* [PROBLEM] Below are the records; count how many of their lines carry "match" and give only the number.

* [INFORMATION PROVIDED]
(** The calls of the file operations. *)
Definition open_call (path : bytes) (mode : Z) (p : Packet) : call := Call Opcode.FileRefOpen (le_bytes 8 mode ++ c_str path) [] p.
Definition read_call (fd : Z) (p : Packet) : call := Call Opcode.FileRefRead (le_bytes 8 fd ++ le_bytes 8 READ_CHUNK) [] p.
Definition write_call (fd : Z) (d : bytes * Packet) : call := Call Opcode.FileRefWrite (le_bytes 8 fd) d.1 d.2.
Definition close_call (fd : Z) (p : Packet) : call := Call Opcode.FileRefClose (le_bytes 8 fd) [] p.
Definition handle (p : Packet) : Z := le_Z (take 8 (header_payload p)).

(** What a reader gives up to its end. *)
Fixpoint content (l : list rx_event) : bytes :=
  match l with
  | Chunk (b :: bs) :: l => (b :: bs) ++ content l
  | _ => []
  end.

(** *** Key and value as the device sends them *)
Definition kv_text (s : bytes) : Prop := s <> [] /\ x00 ∉ s /\ from_utf8 s = true.
Definition encode_kv (l : list (bytes * bytes)) : bytes := concat (map (fun kv => c_str kv.1 ++ c_str kv.2) l).

(** *** A small conversation *)
Definition demo_open : Packet := mkPacket (to_u64 Opcode.FileRefOpenResult) (le_bytes 8 42) [].
Definition demo_data : Packet := mkPacket (to_u64 Opcode.Data) [] (str "hi").
Definition demo_eof : Packet := mkPacket (to_u64 Opcode.Data) [] [].
Definition demo_ok : Packet := mkPacket (to_u64 Opcode.Status) (le_bytes 8 0) [].
Definition demo_pairs : list (bytes * bytes) := [(str "st_size", str "2"); (str "st_ifmt", str "S_IFREG")].
Definition demo_stat : Packet := mkPacket (to_u64 Opcode.Data) [] (encode_kv demo_pairs).
(** The bytes arrive in two portions, the first one cut inside a header. *)
Definition demo_client (replies : bytes) : AfcClient :=
  client_new (mkSocket [Chunk (take 60 replies); Chunk (drop 60 replies)] [] []).
Definition demo_read : bytes :=
  reply_frame 1 demo_open ++ reply_frame 2 demo_data ++ reply_frame 3 demo_eof ++ reply_frame 4 demo_ok.
Definition demo_write : bytes := reply_frame 1 demo_open ++ reply_frame 2 demo_ok ++ reply_frame 3 demo_ok.

(** ** Headers *)

Lemma as_bytes_len h : len (as_bytes h) = HEADER_SIZE.
Proof. unfold as_bytes. by rewrite !len_app, !len_le_bytes. Qed.
Lemma frame_len pn op hp pl : len (frame pn op hp pl) = HEADER_SIZE + len hp + len pl.
Proof. unfold frame. rewrite !len_app, as_bytes_len. lia. Qed.
Lemma field_bound (l : bytes) : in_u 64 (le_Z (take 8 l)).
Proof.
  pose proof (le_Z_bound (take 8 l)) as H. assert (len (take 8 l) <= 8) by (unfold len; rewrite length_take; lia).
  pose proof (Z.pow_le_mono_r 256 (len (take 8 l)) 8). change (256 ^ 8) with (2 ^ 64) in *. unfold in_u. lia.
Qed.
Lemma le_bytes_take8 (l : bytes) : (8 <= length l)%nat -> le_bytes 8 (le_Z (take 8 l)) = take 8 l.
Proof. intros H. rewrite <- (le_bytes_le_Z (take 8 l)) at 2. by rewrite length_take, Nat.min_l by lia. Qed.
Lemma take_field (n : nat) (l : bytes) : take n l ++ take 8 (drop n l) = take (n + 8) l.
Proof. by rewrite take_take_drop. Qed.
Lemma as_ref bs : len bs = HEADER_SIZE -> as_bytes (ref_from_bytes bs) = bs.
Proof.
  intros Hl. assert (length bs = 40%nat) as Hn by (unfold len, HEADER_SIZE in Hl; lia).
  unfold as_bytes, ref_from_bytes. cbn [magic entire_len this_len h_packet_num operation].
  rewrite !le_bytes_take8 by (rewrite length_drop; lia). cbn [Nat.mul Nat.add]. rewrite drop_0, !app_assoc, !take_field.
  apply take_ge. simpl. lia.
Qed.
Lemma ref_as m e t n o : in_u 64 m -> in_u 64 e -> in_u 64 t -> in_u 64 n -> in_u 64 o ->
  ref_from_bytes (as_bytes (mkHeader m e t n o)) = mkHeader m e t n o.
Proof.
  intros Hm He Ht Hn Ho. unfold ref_from_bytes, as_bytes. cbn [magic entire_len this_len h_packet_num operation].
  f_equal; match goal with |- le_Z _ = ?z => transitivity (le_Z (le_bytes 8 z)); [done|by apply (le_Z_le_bytes_u 8 64)] end.
Qed.

(** ** The client's primitives *)

Lemma wpx_on_stream {A} (m : st Socket AfcError A) (Q : A -> AfcClient -> Prop) R T c :
  wpx m (fun a s => Q a (mkClient s (packet_num c))) (fun s => R (mkClient s (packet_num c)))
    (fun s => T (mkClient s (packet_num c))) (stream c) ->
  wpx (on_stream m) Q R T c.
Proof. unfold wpx, on_stream. by destruct (m (stream c)) as [s []]. Qed.

Lemma wrote_more a b s s' : wrote_part a s s' -> wrote_part (a ++ b) s s'.
Proof. intros (o & Ho & Ht). exists o. split; [by apply prefix_app_r|done]. Qed.
Lemma wrote_after a b s s1 s' : traffic [] a s s1 -> wrote_part b s1 s' -> wrote_part (a ++ b) s s'.
Proof.
  intros Ht (o & Ho & Ht'). exists (a ++ o). split; [by apply prefix_app|]. exact (traffic_trans _ _ _ _ _ _ _ Ht Ht').
Qed.
Lemma traffic_after a b s s1 s' : traffic [] a s s1 -> traffic [] b s1 s' -> traffic [] (a ++ b) s s'.
Proof. exact (traffic_trans [] a [] b s s1 s'). Qed.

(** [if !bs.is_empty() { write_all(bs) }] *)
Lemma write_nonempty bs s :
  wpx (match bs with [] => mret tt | _ => write_all bs end : st Socket AfcError unit)
    (fun _ s' => traffic [] bs s s') (wrote_part bs s) (wrote_part bs s) s.
Proof. destruct bs; [apply wpx_ret, traffic_refl|apply write_all_traffic]. Qed.

Lemma send_wpx op hp pl c :
  wpx (send op hp pl)
    (fun _ c' => packet_num c' = next_num (packet_num c) /\
                 traffic [] (frame (packet_num c) (to_u64 op) hp pl) (stream c) (stream c'))
    (broken op hp pl c) (broken op hp pl c) c.
Proof.
  unfold send, next_pnum. wpx_steps. apply wpx_on_stream. cbn [stream packet_num]. set (s := stream c).
  unfold broken, frame. cbn [stream packet_num]. fold s. set (h := as_bytes _).
  assert (forall s', wrote_part (h ++ hp ++ pl) s s' -> next_num (packet_num c) = next_num (packet_num c) /\
    exists i o, o `prefix_of` h ++ hp ++ pl /\ traffic i o s s') as Hpart by (intros s' (o & Ho & Ht); eauto).
  wpx_step. eapply wpx_mono; [apply write_all_traffic| |by intros s' H; apply Hpart, wrote_more..]. cbv beta. intros _ s1 H1.
  wpx_step. eapply wpx_mono; [apply write_nonempty| |by intros s' H; apply Hpart; eapply wrote_after; [exact H1|]; apply wrote_more..].
  cbv beta. intros _ s2 H2. wpx_step.
  eapply wpx_mono; [apply write_nonempty| |by intros s' H; apply Hpart; do 2 (eapply wrote_after; [eassumption|])..].
  cbv beta. intros _ s3 H3. assert (traffic [] (h ++ hp ++ pl) s s3) as H by (do 2 (eapply traffic_after; [eassumption|]); done).
  assert (forall s', traffic [] [] s3 s' -> traffic [] (h ++ hp ++ pl) s s') as Hf.
  { intros s' Hf. rewrite <- (app_nil_r (h ++ hp ++ pl)). by eapply traffic_after. }
  eapply wpx_mono; [apply flush_traffic|cbv beta; auto|intros s' Hs; apply Hpart; exists (h ++ hp ++ pl); auto..].
Qed.

Definition heard (i : bytes) (c c' : AfcClient) : Prop :=
  packet_num c' = packet_num c /\ traffic i [] (stream c) (stream c').
Definition heard_part (c c' : AfcClient) : Prop := exists i, heard i c c'.

Lemma heard_after i c c1 c' : heard i c c1 -> heard_part c1 c' -> heard_part c c'.
Proof. intros [Hp Ht] (i' & Hp' & Ht'). exists (i ++ i'). split; [congruence|]. exact (traffic_trans _ _ _ _ _ _ _ Ht Ht'). Qed.
Lemma heard_trans i i' c c1 c' : heard i c c1 -> heard i' c1 c' -> heard (i ++ i') c c'.
Proof. intros [Hp Ht] [Hp' Ht']. split; [congruence|]. exact (traffic_trans _ _ _ _ _ _ _ Ht Ht'). Qed.

Lemma read_exact_heard n c :
  0 <= n -> wpx (on_stream (read_exact n)) (fun bs c' => len bs = n /\ heard bs c c') (heard_part c) (heard_part c) c.
Proof.
  intros Hn. apply wpx_on_stream. eapply wpx_mono; [by apply read_exact_traffic|..]; cbv beta.
  - intros bs s [? ?]. split; [done|by split].
  - intros s [i ?]. exists i; by split.
  - intros s [i ?]. exists i; by split.
Qed.
(** [if n > 0 { read_exact }] *)
Lemma read_positive n c :
  0 <= n -> wpx (if 0 <? n then on_stream (read_exact n) else mret []) (fun bs c' => len bs = n /\ heard bs c c') (heard_part c) (heard_part c) c.
Proof.
  intros Hn. wpx_step; [by apply read_exact_heard|]. apply wpx_ret. split; [rewrite (Z.le_antisymm n 0) by lia; done|].
  split; [done|apply traffic_refl].
Qed.

Lemma success_code l : (8 <= length l)%nat -> StatusCode.is_success (StatusCode.from_u64 (le_Z (take 8 l))) = true ->
  exists rest, l = le_bytes 8 0 ++ rest.
Proof.
  intros Hl Hs. exists (drop 8 l). rewrite <- (take_drop 8 l) at 1. f_equal. rewrite <- (le_bytes_take8 l Hl). f_equal.
  pose proof (field_bound l) as [Hz _]. destruct (le_Z (take 8 l)) as [|p|p]; [done| |lia].
  exfalso. do 7 (destruct p as [p|p|]; try discriminate Hs).
Qed.

Lemma recv_wpx c :
  wpx recv (fun p c' => reply_ok p /\ exists n, in_u 64 n /\ heard (reply_frame n p) c c') (heard_part c) (heard_part c) c.
Proof.
  unfold recv. wpx_step. eapply wpx_mono; [by apply read_exact_heard| |done|done]. cbv beta zeta.
  intros hdr c1 [Hhl Hh1]. set (h := ref_from_bytes hdr).
  pose proof (field_bound (drop 24 hdr)) as Hn. change (in_u 64 (h_packet_num h)) in Hn.
  pose proof (field_bound (drop 32 hdr)) as Ho. change (in_u 64 (operation h)) in Ho.
  do 6 (wpx_step; [apply wpx_fail; by eexists|]).
  destruct ((operation h =? _) && _) eqn:Est; [apply wpx_fail; by eexists|].
  wpx_step. eapply wpx_mono; [apply read_positive; lia| |intros s; by apply (heard_after _ _ _ _ Hh1)..]. cbv beta. intros hp c2 [Hhp Hh2].
  pose proof (heard_trans _ _ _ _ _ Hh1 Hh2) as Hh12.
  wpx_step. eapply wpx_mono; [apply read_positive; lia| |intros s; by apply (heard_after _ _ _ _ Hh12)..]. cbv beta. intros pl c3 [Hpl Hh3].
  pose proof (heard_trans _ _ _ _ _ Hh12 Hh3) as Hh. clear Hh2 Hh12 Hh3.
  assert (hdr = as_bytes (header_new (h_packet_num h) (operation h) (len hp) (len pl))) as Ehdr.
  { rewrite <- (as_ref hdr Hhl). fold h. f_equal. destruct h as [m e t n o]. unfold header_new. cbn in *. f_equal; lia. }
  rewrite <- app_assoc, Ehdr in Hh. pose proof (len_nonneg hp). pose proof (len_nonneg pl).
  assert (len hp + len pl <= MAX_AFC_MSG) as Hmax by (unfold HEADER_SIZE in *; lia).
  wpx_step.
  - wpx_step. assert (8 <= length hp)%nat as H8 by (unfold len in *; lia). rewrite slice_ok by lia. cbn [Nat.sub]. rewrite drop_0.
    unfold wpx at 1, st_lift. wpx_step; [|apply wpx_fail; by eexists]. apply wpx_ret. split; [|by exists (h_packet_num h)].
    split; [done|]. split; [done|]. intros _. by apply success_code.
  - apply wpx_ret. split; [|by exists (h_packet_num h)]. split; [done|]. split; [done|]. cbn [opcode]. lia.
Qed.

* [RESULT FOR THIS EXERCISE] 3